START STUDY MATERIAL

(* ===== verification/MemoryFrames.v ===== *)
(** * Page frames: which physical pages the mapped pages use

    The frames of the user part are distinct available pages above the page
    tables, so that clearing a page can touch neither a table nor another page. *)

From S2P Require Import Prelude Utils Memory MemoryProofs MemoryTables MemoryInit MemoryPaging.

(** ** The available pages in order *)

Lemma rank_attained map n r : 0 <= r < rank map (Z.of_nat n) ->
  exists h, 0 <= h < Z.of_nat n /\ avail map h /\ rank map h = r.
Proof.
  induction n as [|n IH]; intros Hr; [change (Z.of_nat 0) with 0 in Hr; rewrite rank_0 in Hr; lia|].
  replace (Z.of_nat (S n)) with (Z.of_nat n + 1) in * by lia. rewrite rank_succ in Hr by lia.
  destruct (Z.lt_ge_cases r (rank map (Z.of_nat n))) as [Hlt|Hge].
  - destruct IH as (h & ? & ?); [lia|]. exists h. split; [lia|done].
  - case_decide as Ha; [|lia]. exists (Z.of_nat n). split_and!; try lia. done.
Qed.

Lemma page_of_spec map r : 0 <= r < rank map MAX_N_HUGE_PAGES ->
  avail map (page_of map r) /\ rank map (page_of map r) = r /\ 0 <= page_of map r < MAX_N_HUGE_PAGES.
Proof.
  intros Hr. destruct (rank_attained map (Z.to_nat MAX_N_HUGE_PAGES) r) as (h & Hh & Ha & <-).
  - rewrite Z2Nat.id by done. done.
  - rewrite Z2Nat.id in Hh by done. by rewrite page_of_rank.
Qed.

(** ** Frames above a limit, one per page *)

Record user_frames (own : gmap Z node) (Q L : Z) (m : memory) : Prop := {
  uf_tables T nd : own !! T = Some nd -> T + 4096 <= L;
  uf_above v : kernel_break <= v < Q * HUGE_PAGE_SIZE -> L <= frame (entry m v);
  uf_uint v : kernel_break <= v < Q * HUGE_PAGE_SIZE -> is_uint 64 (entry m v);
  uf_inj v v' : kernel_break <= v < Q * HUGE_PAGE_SIZE -> kernel_break <= v' < Q * HUGE_PAGE_SIZE ->
    frame (entry m v) = frame (entry m v') -> v / 4096 = v' / 4096
}.

Lemma tree_entry own b P3h P3 G Q j m v :
  tree own b (cr3 m) P3h P3 G Q j m -> Q <= 262144 -> 0 <= v < Q * HUGE_PAGE_SIZE ->
  entry m v = p1_entry (huge_page_map m) b (v / HUGE_PAGE_SIZE) (P1_index v).
Proof.
  intros Hr HQ Hv. assert (0 <= Q) as HQ0 by (unfold HUGE_PAGE_SIZE in Hv; lia).
  pose proof (tree_paging _ _ _ _ _ _ _ _ Hr (conj HQ0 HQ)) as Hp.
  destruct (walk_tables own Q m Hp v Hv) as (_ & _ & T1 & _ & _ & _ & _ & _ & _ & _ & _ & O1 & ET & _).
  unfold entry. rewrite ET. eapply (tr_f _ _ _ _ _ _ _ _ _ Hr); [done|apply P1_index_slot].
Qed.

(** The frame of page [v] of the user part after initialisation. *)
Definition user_frame (map : arr bool) (k v : Z) : Z :=
  page_of map (k + v / HUGE_PAGE_SIZE - 8) * HUGE_PAGE_SIZE + P1_index v * PAGE_SIZE.

Section after_init.
Context (own : gmap Z node) (b P3h P3 G Q j : Z) (m : memory).
Let M := huge_page_map m.
Hypothesis Hr : tree own b (cr3 m) P3h P3 G Q j m.
Hypothesis HQ : 8 <= Q < 262144.
Hypothesis Hb : 0 <= b <= MAX_N_HUGE_PAGES.
Hypothesis HQk : Q = 8 + rank M MAX_N_HUGE_PAGES - rank M b.

Lemma user_page v : kernel_break <= v < Q * HUGE_PAGE_SIZE ->
  let h := page_of M (rank M b + v / HUGE_PAGE_SIZE - 8) in
  avail M h /\ rank M h = rank M b + v / HUGE_PAGE_SIZE - 8 /\ b <= h < MAX_N_HUGE_PAGES.
Proof.
  intros Hv h. change kernel_break with 16777216 in Hv. change HUGE_PAGE_SIZE with 2097152 in *.
  pose proof (rank_nonneg M b) as Hk0.
  destruct (page_of_spec M (rank M b + v / 2097152 - 8)) as (Ha & Hrk & Hrange); [dlia|]. fold h in Ha, Hrk, Hrange.
  split; [done|]. split; [done|]. split; [|lia].
  destruct (Z.lt_ge_cases h b) as [Hlt|]; [|done].
  pose proof (rank_strict M h b ltac:(lia) Ha). dlia.
Qed.

Lemma user_frame_aligned v : kernel_break <= v < Q * HUGE_PAGE_SIZE -> aligned (user_frame M (rank M b) v).
Proof.
  intros Hv. destruct (user_page v Hv) as (_ & _ & Hh). apply table_page_aligned; [lia|apply P1_index_slot].
Qed.

Lemma init_entry v : kernel_break <= v < Q * HUGE_PAGE_SIZE -> entry m v = user_frame M (rank M b) v + 611.
Proof.
  intros Hv. rewrite (tree_entry own b P3h P3 G Q j m v Hr); [|lia|unfold kernel_break in Hv; lia].
  unfold p1_entry, user_frame. rewrite (proj2 (Z.ltb_ge _ _)).
  - fold M. done.
  - change kernel_break with 16777216 in Hv. change HUGE_PAGE_SIZE with 2097152. dlia.
Qed.

Lemma init_frame v : kernel_break <= v < Q * HUGE_PAGE_SIZE -> frame (entry m v) = user_frame M (rank M b) v.
Proof. intros Hv. rewrite init_entry by done. apply frame_entry; [by apply user_frame_aligned|lia]. Qed.

Lemma init_user_frames : user_frames own Q (page_table_break m) m.
Proof.
  pose proof (tr_tabs _ _ _ _ _ _ _ _ _ Hr) as Ht.
  pose proof (ai_break _ _ _ (tb_alloc _ _ _ _ Ht)) as HL.
  split; [intros T nd HT; by apply (tb_own _ _ _ _ Ht) in HT as (_ & _ & ?)|..].
  - intros v Hv. rewrite init_frame by done. destruct (user_page v Hv) as (_ & _ & Hh). unfold user_frame.
    pose proof (P1_index_slot v) as Hs. unfold slot in Hs. change HUGE_PAGE_SIZE with 2097152 in *.
    change PAGE_SIZE with 4096. lia.
  - intros v Hv. rewrite init_entry by done. destruct (user_frame_aligned v Hv) as [_ Hr']. unfold is_uint. lia.
  - intros v v' Hv Hv'. rewrite !init_frame by done. unfold user_frame.
    destruct (user_page v Hv) as (_ & Hrk & Hh). destruct (user_page v' Hv') as (_ & Hrk' & Hh'). cbv zeta in *.
    set (h := page_of M (rank M b + v / HUGE_PAGE_SIZE - 8)) in *.
    set (h' := page_of M (rank M b + v' / HUGE_PAGE_SIZE - 8)) in *. rewrite !P1_index_spec.
    change (2 ^ 12) with 4096. change HUGE_PAGE_SIZE with 2097152 in *. change PAGE_SIZE with 4096. intros E.
    assert (h = h') as Eh by dlia. rewrite Eh in Hrk. dlia.
Qed.

(** ** What the processor sees *)

Lemma init_paging : paging own Q m.
Proof. eapply tree_paging; [exact Hr|lia]. Qed.

Lemma upper_writable v : 0 <= v < Q * HUGE_PAGE_SIZE -> write_access (upper m v) = true.
Proof.
  intros Hv. destruct (walk_tables own Q m init_paging v Hv)
    as (P & T2 & T1 & _ & _ & _ & A3 & A2 & A1 & _ & _ & _ & _ & ->).
  cbn [write_access forallb].
  rewrite !testbit_entry by (done || lia || (destruct (p2_flags_or (v / HUGE_PAGE_SIZE)) as [-> | ->]; lia)).
  by destruct (p2_flags_or (v / HUGE_PAGE_SIZE)) as [-> | ->].
Qed.

(** A present entry with known flags at the last level. *)
Lemma translate_entry v t fl : 0 <= v < Q * HUGE_PAGE_SIZE -> entry m v = t + fl -> aligned t ->
  0 <= fl < 4096 -> Z.testbit fl 0 = true -> Z.testbit fl 1 = true -> Z.testbit fl 2 = false ->
  exists es, translate m v = Some (t + v mod 4096, es) /\ user_access es = false /\ write_access es = true.
Proof.
  intros Hv Ee Ha Hf B0 B1 B2. rewrite (translate_spec own Q m init_paging v Hv), Ee.
  rewrite testbit_entry, B0, frame_entry by (done || lia). eexists. split; [done|].
  unfold user_access, write_access. cbn [forallb]. rewrite !testbit_entry, B1, B2 by (done || lia).
  split; [done|]. by apply upper_writable.
Qed.

Lemma kernel_identity v : 0 <= v < kernel_break ->
  exists es, translate m v = Some (v, es) /\ user_access es = false /\ write_access es = true.
Proof.
  intros Hv. assert (0 <= v < Q * HUGE_PAGE_SIZE) as HvQ by (unfold kernel_break, HUGE_PAGE_SIZE in *; lia).
  destruct (translate_entry v (v / 4096 * 4096) 99 HvQ) as (es & E & Hu); try done.
  - rewrite (tree_entry own b P3h P3 _ Q _ m v Hr) by (done || lia). unfold p1_entry.
    rewrite P1_index_spec. change kernel_break with 16777216 in Hv. change HUGE_PAGE_SIZE with 2097152.
    change PAGE_SIZE with 4096. change (2 ^ 12) with 4096. rewrite (proj2 (Z.ltb_lt _ _)) by dlia. dlia.
  - unfold aligned. change kernel_break with 16777216 in Hv. change (2 ^ 52) with 4503599627370496. dlia.
  - exists es. split; [|exact Hu]. rewrite E. f_equal. f_equal. dlia.
Qed.

Lemma user_translation v : kernel_break <= v < Q * HUGE_PAGE_SIZE ->
  exists h es, avail M h /\ b <= h /\ rank M h = rank M b + (v - kernel_break) / HUGE_PAGE_SIZE /\
    translate m v = Some (h * HUGE_PAGE_SIZE + v mod HUGE_PAGE_SIZE, es) /\
    user_access es = false /\ write_access es = true.
Proof.
  intros Hv. destruct (user_page v Hv) as (Hav & Hrh & Hbh).
  assert (0 <= v < Q * HUGE_PAGE_SIZE) as HvQ by (unfold kernel_break in *; lia).
  destruct (translate_entry v (user_frame M (rank M b) v) 611 HvQ) as (es & E & Hu); try done.
  - by apply init_entry.
  - by apply user_frame_aligned.
  - eexists _, es. split; [exact Hav|]. split; [lia|]. split; [|split; [|exact Hu]].
    + rewrite Hrh. change kernel_break with 16777216. change HUGE_PAGE_SIZE with 2097152. dlia.
    + rewrite E. f_equal. f_equal. unfold user_frame. rewrite P1_index_spec. change (2 ^ 12) with 4096.
      change HUGE_PAGE_SIZE with 2097152. change PAGE_SIZE with 4096. dlia.
Qed.

Lemma remap_indices p : 0 <= p < 2 ^ 39 ->
  P4_index (remap p) = 510 /\ P3_index (remap p) = p / 2 ^ 30 /\ remap p mod 2 ^ 30 = p mod 2 ^ 30.
Proof.
  intros Hp. rewrite P4_index_spec, P3_index_spec. unfold remap, wrap.
  change (2 ^ 39) with 549755813888 in *. change (2 ^ 64) with 18446744073709551616.
  change (1024 * 2 ^ 30) with 1099511627776. change (2 ^ 30) with 1073741824. split_and!; dlia.
Qed.

Lemma remap_translation p : 0 <= p < 2 ^ 39 ->
  exists es, translate m (remap p) = Some (p, es) /\ user_access es = false.
Proof.
  intros Hpr. destruct (remap_indices p Hpr) as (I4 & I3 & I0). unfold translate.
  rewrite (proj1 (cr3_frame own Q m init_paging)), I4, (tr_e510 _ _ _ _ _ _ _ _ _ Hr).
  pose proof (own_aligned _ _ _ _ _ _ (tr_tabs _ _ _ _ _ _ _ _ _ Hr) (tr_P3h _ _ _ _ _ _ _ _ _ Hr)) as A3h.
  rewrite testbit_entry, frame_entry by (done || lia). change (Z.testbit 99 0) with true. cbn [negb].
  change (2 ^ 39) with 549755813888 in *. unfold P3_PAGE_SIZE in *.
  assert (slot (p / 2 ^ 30)) as Hs by (unfold slot; change (2 ^ 30) with 1073741824; dlia).
  rewrite I3, (tr_high _ _ _ _ _ _ _ _ _ Hr) by done. unfold P3_PAGE_SIZE.
  assert (aligned (p / 2 ^ 30 * 2 ^ 30)) as Ha.
  { unfold aligned, slot in *. change (2 ^ 30) with 1073741824 in *. change (2 ^ 52) with 4503599627370496. dlia. }
  rewrite !testbit_entry, frame_entry by (done || lia). change (Z.testbit 227 0) with true.
  change (Z.testbit 227 7) with true. cbn [negb]. cbv iota. rewrite I0. eexists.
  split; [f_equal; f_equal; change (2 ^ 30) with 1073741824; dlia|].
  unfold user_access. cbn [forallb]. by rewrite testbit_entry by (done || lia).
Qed.
End after_init.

END STUDY MATERIAL

TRY IT :: Copy out, word for word, the part of the entries above that begins at the line with "destruct (translate_entry v (user_frame" and ends at the line with "P1_index_spec. change (2 ^ 12) with 4096.", including both.

OUTPUT OF THE EXERCISE ::
  destruct (translate_entry v (user_frame M (rank M b) v) 611 HvQ) as (es & E & Hu); try done.
  - by apply init_entry.
  - by apply user_frame_aligned.
  - eexists _, es. split; [exact Hav|]. split; [lia|]. split; [|split; [|exact Hu]].
    + rewrite Hrh. change kernel_break with 16777216. change HUGE_PAGE_SIZE with 2097152. dlia.
    + rewrite E. f_equal. f_equal. unfold user_frame. rewrite P1_index_spec. change (2 ^ 12) with 4096.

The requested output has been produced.